Retype exactly the lines from the one holding "items : list" through the final line of the data, both included.

Data extracted from a collection:
+ + +

(** * Workflow core of cate: values, value cache, node ports, workflows

    A shallow embedding of [cate/core/workflow.py].  Python objects that are
    mutated in place (nodes, their ports, the value cache) live in explicit
    stores; methods are state transformers in a small state-and-exception
    monad whose state survives a raised exception, as the attributes of a
    Python object do. *)

From Stdlib Require Import ZArith Lia.
From stdpp Require Import base option list strings gmap fin_maps sorting.

Set Warnings "-register-all".
Open Scope string_scope.
Open Scope list_scope.
Open Scope Z_scope.

(** ** Exceptions and the method monad *)

(** The [ValueError]s of the module, named after the error taxonomy of the
    specification; each constructor stands for one [raise] site (or a family
    of sites with the same meaning). *)
Inductive value_error :=
  | EmptyId              (* 'id must be given' *)
  | SelfBinding          (* "cannot connect '%s' with itself" *)
  | UnknownNode          (* "... because node '%s' does not exist" *)
  | UnknownPort          (* "... has no input/output named '%s'" *)
  | AmbiguousNode        (* "... because it has %s named outputs" *)
  | UnknownPortInScope   (* "... does not exist in any scope" *)
  | InvalidEncoding      (* source/value exclusive, bad "source" format *)
  | DuplicateStepId      (* "step '%s' already exists" *)
  | MissingField         (* missing mandatory property in Workflow-JSON *)
  | UnknownStepKind      (* "unknown type for node #%s ..." *)
  | UnknownOperation     (* registry lookup with fail_if_not_exists *)
  | NotInList.           (* list.index(x): x is not in the list *)

Inductive exn :=
  | ValueError (e : value_error)
  | KeyError (k : string)
  | AttributeError (attr : string)
  | AssertionError
  | RecursionError
  | TypeError
  | OperationError       (* anything raised by a user operation *)
  | Diverges             (* a loop that never ends: Python does not return *)
  | Dangling             (* a handle outside the store: no Python counterpart *)
  | Unsupported.         (* a value this model has no place for, see [json_text] *)

Inductive outcome (A : Type) :=
  | Ok (a : A)
  | Raise (e : exn).
Arguments Ok {A} a.
Arguments Raise {A} e.

Definition M (S A : Type) : Type := S → outcome A * S.

Global Instance M_ret {S} : MRet (M S) := λ A a s, (Ok a, s).
Global Instance M_bind {S} : MBind (M S) := λ A B f m s,
  match m s with
  | (Ok a, s') => f a s'
  | (Raise e, s') => (Raise e, s')
  end.

Definition raise {S A} (e : exn) : M S A := λ s, (Raise e, s).
Definition get_state {S} : M S S := λ s, (Ok s, s).
Definition put_state {S} (s : S) : M S unit := λ _, (Ok (), s).
Definition modify {S} (f : S → S) : M S unit := λ s, (Ok (), f s).

(** [for x in xs: body x] *)
Fixpoint for_each {S A} (xs : list A) (body : A → M S unit) : M S unit :=
  match xs with
  | [] => mret ()
  | x :: r => body x ;; for_each r body
  end.

(** ** Insertion-ordered dictionaries

    Python's [dict] and [OrderedDict] keep insertion order; an assignment
    to a present key keeps its position. *)
Section dict.
Context {V : Type}.

Fixpoint dict_get (k : string) (d : list (string * V)) : option V :=
  match d with
  | [] => None
  | (k', v) :: r => if decide (k' = k) then Some v else dict_get k r
  end.

Fixpoint dict_set (k : string) (v : V) (d : list (string * V)) : list (string * V) :=
  match d with
  | [] => [(k, v)]
  | (k', v') :: r =>
      if decide (k' = k) then (k', v) :: r else (k', v') :: dict_set k v r
  end.

Fixpoint dict_del (k : string) (d : list (string * V)) : list (string * V) :=
  match d with
  | [] => []
  | (k', v') :: r =>
      if decide (k' = k) then dict_del k r else (k', v') :: dict_del k r
  end.

Definition dict_in (k : string) (d : list (string * V)) : bool :=
  bool_decide (is_Some (dict_get k d)).

Definition dict_keys (d : list (string * V)) : list string := d.*1.
Definition dict_values (d : list (string * V)) : list V := d.*2.

End dict.

(** ** Python values

    [VUndefined] is the sentinel [UNDEFINED] of [cate.util.undefined].
    Objects that have an identity and may expose a [close] method carry an
    address; a [ValueCache] stored as a value (a child cache) is such an
    object and carries its own entries. *)
Record cache_of (V : Type) := CacheOf {
  items : list (string * V);          (* the dict part of the ValueCache *)
  _id_infos : gmap string (Z * Z);    (* key -> (id, update count) *)
  _last_id : Z;
}.
Arguments CacheOf {V} _ _ _.
Arguments items {V} _.
Arguments _id_infos {V} _.
Arguments _last_id {V} _.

+ + +

Response to this exercise:
  items : list (string * V);          (* the dict part of the ValueCache *)
  _id_infos : gmap string (Z * Z);    (* key -> (id, update count) *)
  _last_id : Z;
}.
Arguments CacheOf {V} _ _ _.
Arguments items {V} _.
Arguments _id_infos {V} _.
Arguments _last_id {V} _.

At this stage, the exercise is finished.